A search warrant filed in San Diego County Superior Court names that Chula Vista man as having 40 images of child porn on his computer, including children as young as five or six years old.

That person was not hired, however thousands of agents already on the force do not have to take the polygraph and could be hiding a dark past. The polygraph test is now part of the hiring process.

Applicants admitting to murder, human and drug smuggling, prostitution and child porn were found in records obtained by The Center for Investigative Reporting. Documents show one applicant admitted to being blacked out for three hours and didn't recall what happened when he awoke to a blood doused kitchen.

"There were some pretty jaw dropping admissions that all had us scratching our heads," said reporter Andrew Becker.

Most recently in San Diego County, CBS News 8 uncovered a search warrant, executed on March 3, at a home in Chula Vista connected to an applicant who admitted to having dozens of child porn images on his computer and attempting to sexually assault children when he was 12 and 16 years old. CBS News 8 is not naming the 22-year-old man because he has not been arrested or charged. Agents also noted in the search warrant there was a child living in his home.

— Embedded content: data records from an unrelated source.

(** The age filter with a [between] condition on a missing column after
    it: the same as the age filter alone.  With an [is_null] condition
    that has no [value] after it: KeyError. *)
Lemma filter_rows_ignores_unknown_operator_witness :
  _filter_rows people
    (filter_by ([cond "age" ">=" (Scalar (VInt 18))] ++ between_salaries :: []))
  = _filter_rows people
      (filter_by ([cond "age" ">=" (Scalar (VInt 18))] ++ []))
  /\ _filter_rows people
       (filter_by ([cond "age" ">=" (Scalar (VInt 18))] ++ salary_is_null :: []))
     = Raise (KeyError "value").
Proof.
  split.
  - apply (proj1 (@filter_rows_ignores_unknown_operator pandas people
                    (filter_by ([cond "age" ">=" (Scalar (VInt 18))]
                                ++ between_salaries :: []))
                    (filter_by ([cond "age" ">=" (Scalar (VInt 18))] ++ []))
                    [cond "age" ">=" (Scalar (VInt 18))] [] between_salaries
                    eq_refl eq_refl)
             "salary" "between" (Seq [VInt 1000; VInt 2000]));
      reflexivity.
  - apply (proj2 (@filter_rows_ignores_unknown_operator pandas people
                    (filter_by ([cond "age" ">=" (Scalar (VInt 18))]
                                ++ salary_is_null :: []))
                    (filter_by ([cond "age" ">=" (Scalar (VInt 18))] ++ []))
                    [cond "age" ">=" (Scalar (VInt 18))] [] salary_is_null
                    eq_refl eq_refl)
             "value" (mkDF ["id"; "age"] [[VInt 2; VInt 18]; [VInt 3; VInt 22]]));
      reflexivity.
Defined.
(** C8, as amended. For a participant, [GET /messages] answers 200 with
    exactly the messages of the match, in non-decreasing [sent_at] order;
    the order among messages with equal [sent_at] is the store's.  The
    request only reads: the store is unchanged, and asking again gives the
    same answer. *)
Theorem get_messages_ordered (pf : platform) (catch : response)
        (matchId userId : value) (mi ui : Z) (d : db) :
  order_by_contract pf ->
  sqlInt pf matchId = Some mi -> sqlInt pf userId = Some ui ->
  truthy matchId = true -> truthy userId = true ->
  authorize d mi ui ->
  let r := run pf catch (get_messages matchId userId) d in
  (exists rows,
      r = (mkResponse 200 (MessageList (map out_of rows)), d,
           [SelectMatchMember matchId userId userId; SelectMessages matchId])
      /\ Permutation (filter (of_match mi) (messages d)) rows
      /\ StronglySorted sent_at_le rows)
  /\ db_of r = d
  /\ run pf catch (get_messages matchId userId) (db_of r) = r.
Proof.
  intros Hc Hm Hu Htm Htu Hauth r.
  assert (Hb : is_member pf d matchId userId = true)
    by (eapply is_member_authorize; eassumption).
  assert (Hr : r = (mkResponse 200 (MessageList (map out_of
                      (order_by_sent_at pf (filter (of_match mi) (messages d))))),
                    d,
                    [SelectMatchMember matchId userId userId;
                     SelectMessages matchId])).
  { subst r. unfold run, get_messages. rewrite Htm, Htu. cbn [negb orb].
    rewrite eval_userInMatch, Hb. cbn [negb].
    rewrite eval_getQuery. cbn [exec]. rewrite Hm. reflexivity. }
  split; [| split].
  - eexists. split; [exact Hr |]. apply Hc.
  - rewrite Hr. reflexivity.
  - rewrite Hr at 1. reflexivity.
Qed.

Lemma get_messages_ordered_witness :
  let r := run plain get_messages_catch
               (get_messages (VNum 1) (VNum 5)) (chat plain) in
  (exists rows,
      r = (mkResponse 200 (MessageList (map out_of rows)), chat plain,
           [SelectMatchMember (VNum 1) (VNum 5) (VNum 5);
            SelectMessages (VNum 1)])
      /\ Permutation (filter (of_match 1) (messages (chat plain))) rows
      /\ StronglySorted sent_at_le rows)
  /\ db_of r = chat plain
  /\ run plain get_messages_catch (get_messages (VNum 1) (VNum 5)) (db_of r) = r.
Proof.
  apply (get_messages_ordered plain get_messages_catch (VNum 1) (VNum 5) 1 5
           (chat plain) plain_contract);
    try reflexivity.
  exists (mkMatch 1 5 9).
  split; [vm_compute; left; reflexivity |].
  split; [reflexivity | left; reflexivity].
Defined.

(** C8 as stated fails where the store does not keep table order among
    equal keys: [unstable] honours ORDER BY sent_at ASC, and the two
    messages of the scenario, stamped alike, come back newest id first. *)
Lemma ties_not_ordered_by_id :
  order_by_contract unstable
  /\ exists rows,
      response_of (run unstable get_messages_catch
                       (get_messages (VNum 1) (VNum 5)) (chat unstable))
      = mkResponse 200 (MessageList rows)
      /\ map o_id rows = [2; 1]
      /\ map o_sent_at rows = [0; 0]
      /\ map o_content rows = [VStr "hello"; VStr "hi"]
      /\ ~ StronglySorted by_sent_at_then_id rows.
Proof.
  split; [exact unstable_contract |].
  eexists. split; [vm_compute; reflexivity |].
  split; [reflexivity |]. split; [reflexivity |]. split; [reflexivity |].
  intros H. inversion H as [| x l _ HF]; subst.
  inversion HF as [| y l' Hxy _]; subst.
  unfold by_sent_at_then_id in Hxy. simpl in Hxy. lia.
Qed.

(** ** At most one match per pair *)

Lemma pair_where_iff (u1 u2 : Z) (m : match_row) :
  pair_where u1 u2 m = true <-> pair_of m = (u1, u2).
Proof.
  unfold pair_where, pair_of. rewrite andb_true_iff, !Z.eqb_eq.
  split; [intros [-> ->]; reflexivity | intros H; injection H; auto].
Qed.

Lemma pairs_ok_nil : pairs_ok [].
Proof. split; constructor. Qed.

CBS News 8 reached out to applicant for a comment but a man who identified himself as his brother says the applicant did not want to comment.

Records show the applicant refused to consent to a search of his computer and wouldn't give an official statement. He ended the interview, was not hired and the case is now under investigation.

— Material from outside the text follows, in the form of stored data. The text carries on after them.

Lemma correlation_of_pair_short (rows : dataset) (c1 c2 : string) :
  (length (correlation_of_pair host rows c1 c2) <= 1)%nat.
Proof.
  unfold correlation_of_pair. destruct (_ && _); [|cbn; lia].
  destruct (sampleCorrelation host _ _); [|cbn; lia].
  destruct (0.5 <? _); cbn; lia.
Qed.

Lemma segments_insight_of_short (rows : dataset) :
  (length (segments_insight_of host rows) <= 1)%nat.
Proof.
  unfold segments_insight_of. destruct (_ && _); [|cbn; lia].
  destruct (6 <=? _)%nat; [|cbn; lia]. destruct (kmeans host _ _); cbn; lia.
Qed.

Lemma count_generated (rows : dataset) (t : insight_type) :
  length (filter (has_type t) (generated host rows))
  = length match t with
           | trend => trends_of host rows
           | correlation => correlations_of host rows
           | anomaly => anomalies_of host rows
           | segment => segments_insight_of host rows
           | prediction => predictions_of host rows
           end.
Proof.
  assert (Hsplit : forall l1 l2 l3 l4 l5 : list AnalysisInsight,
             (forall i, In i l1 -> type i = trend) ->
             (forall i, In i l2 -> type i = correlation) ->
             (forall i, In i l3 -> type i = anomaly) ->
             (forall i, In i l4 -> type i = segment) ->
             (forall i, In i l5 -> type i = prediction) ->
             length (filter (has_type t) (l1 ++ l2 ++ l3 ++ l4 ++ l5))
             = length match t with
                      | trend => l1 | correlation => l2 | anomaly => l3
                      | segment => l4 | prediction => l5
                      end).
  { intros l1 l2 l3 l4 l5 H1 H2 H3 H4 H5. rewrite !filter_app, !length_app.
    assert (F : forall (l : list AnalysisInsight) (t' : insight_type),
               (forall i, In i l -> type i = t') ->
               length (filter (has_type t) l)
               = if has_type t {| type := t'; title := ""; confidence := 0;
                                  data := SegmentData (""%string, ""%string) [] 0 |}
                 then length l else 0%nat).
    { intros l t' H. destruct (has_type t _) eqn:E.
      - rewrite filter_all; [reflexivity|]. intros i Hi. unfold has_type in *.
        rewrite (H i Hi). exact E.
      - rewrite filter_none; [reflexivity|]. intros i Hi. unfold has_type in *.
        rewrite (H i Hi). exact E. }
    rewrite (F l1 trend H1), (F l2 correlation H2), (F l3 anomaly H3),
      (F l4 segment H4), (F l5 prediction H5).
    destruct t; cbn; lia. }
  unfold generated. apply Hsplit.
  - intros i Hi. apply in_trends_of in Hi. destruct Hi as (? & ? & _ & _ & _ & Hi).
    apply trend_of_column_tag in Hi. tauto.
  - intros i Hi. unfold correlations_of in Hi. apply in_flat_map in Hi.
    destruct Hi as (? & _ & Hi). apply correlation_of_pair_tag in Hi. tauto.
  - intros i Hi. unfold anomalies_of in Hi. apply in_flat_map in Hi.
    destruct Hi as (? & _ & Hi). apply anomaly_of_column_tag in Hi. tauto.
  - intros i Hi. apply segments_insight_of_tag in Hi. tauto.
  - intros i Hi. apply in_predictions_of in Hi. destruct Hi as (_ & ? & ? & _ & _ & _ & Hi).
    apply prediction_of_column_tag in Hi. tauto.
Qed.

End CountFacts.
(** * SerialPortPoolService: the dummy UUT simulators

    A shallow embedding of [tests/DummyUUT/dummy_uut.py] (the generic
    single-port simulator) and of
    [SerialPortPoolService/multi_port_dummy_uut.py] (one main device and
    three secondary ports), with the properties of the command tables, of
    the processing loops and of the start/stop lifecycle.

    Python values are modelled as follows.
    - [str] is a list of Unicode code points ([N]);
    - [bytes] is a list of [Byte.byte];
    - a [dict] keyed by strings is a [gmap pystr _];
    - an exception is a constructor of [exn], a call that may raise
      returns a [result];
    - a [serial.Serial] object is the record [Serial]: the open flag and
      the two queues of the link. *)

From Stdlib Require Import NArith ZArith Lia Ascii String List Bool.
From Stdlib Require Import Strings.Byte DecimalString DecimalN.
From stdpp Require Import base option list gmap fin_maps.

Local Open Scope N_scope.

(** ** Python strings and bytes *)

Abbreviation pystr := (list N).
Abbreviation pybytes := (list byte).

(** An ASCII literal of the source as a Python [str]. *)
Definition py (s : string) : pystr :=
  map N_of_ascii (list_ascii_of_string s).

Definition CR : N := 13.
Definition LF : N := 10.
Definition CRLF : pystr := [CR; LF].

(** [str.startswith]. *)
Fixpoint startswith (s prefix : pystr) {struct prefix} : bool :=
  match prefix, s with
  | [], _ => true
  | p :: prefix', c :: s' => (c =? p) && startswith s' prefix'
  | _ :: _, [] => false
  end.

On a national level, CBP does not require applicants before 2008 to go through a polygraph exam. The requirement for applicants after 2008 came after a 2006 hiring surge.

It wasn't until June 2013 when CBP used a polygraph on 100 percent of its applicants, before background checks were given. This allowed the agency to cut down on the cost of background checks and gave them the ability to sort out bad applicants.

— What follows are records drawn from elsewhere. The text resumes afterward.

(** * FIRE calculator: a shallow embedding of [fire-calculator.py]

    The script computes, from the sidebar inputs, the annualised cost of six
    expense categories, a cost-weighted inflation rate, the FIRE number at the
    target retirement year, and a year-by-year projection of savings against
    the FIRE number.

    Numbers.  Python [int] and [float] values are read as exact rationals
    ([Q]); rounding of binary floating point is not modelled.  Ages, which
    feed [range], are integers ([Z]).  Equality of computed amounts is
    therefore [Qeq] ([==]).

    Errors.  A Python exception aborts the script; fallible operations return
    in the [result] monad below. *)

From Stdlib Require Import ZArith QArith Qpower List Bool Lia Lqa.
Import ListNotations.
Local Open Scope Q_scope.

(** ** Exceptions and the error monad *)

Inductive exn : Type :=
| ZeroDivisionError
| IndexError
| ValueError.

Inductive result (A : Type) : Type :=
| Ok (x : A)
| Raise (e : exn).
Arguments Ok {A} x.
Arguments Raise {A} e.

Definition bind {A B : Type} (m : result A) (k : A -> result B) : result B :=
  match m with
  | Ok x => k x
  | Raise e => Raise e
  end.

Notation "x <- m ;; k" := (bind m (fun x => k))
  (at level 61, m at next level, right associativity).

(** ** The Python operations the script relies on *)

Module Py.

(** [a > b] on numbers. *)
Definition gt (a b : Q) : bool := negb (Qle_bool a b).

(** [a / b]: true division; a zero divisor raises. *)
Definition truediv (a b : Q) : result Q :=
  if Qeq_bool b 0 then Raise ZeroDivisionError else Ok (a / b).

A study showed 60 percent of applicants who qualified were not cleared after taking the polygraph exam.

"The breadth and scale of some of these admissions were really staggering," said Becker.

The union members have previously said they oppose random polygraph tests on employees hired before 2008. The union or the agency did not return CBS News 8's requests for comment.

A case connected to the Chula Vista applicant has not been filed, but that could mean investigators are still reviewing evidence taken from the man's home and his electronics.

Records also show had the applicant in question gone through a background check it may not have revealed any red flags, since he did not have a criminal record or warrants.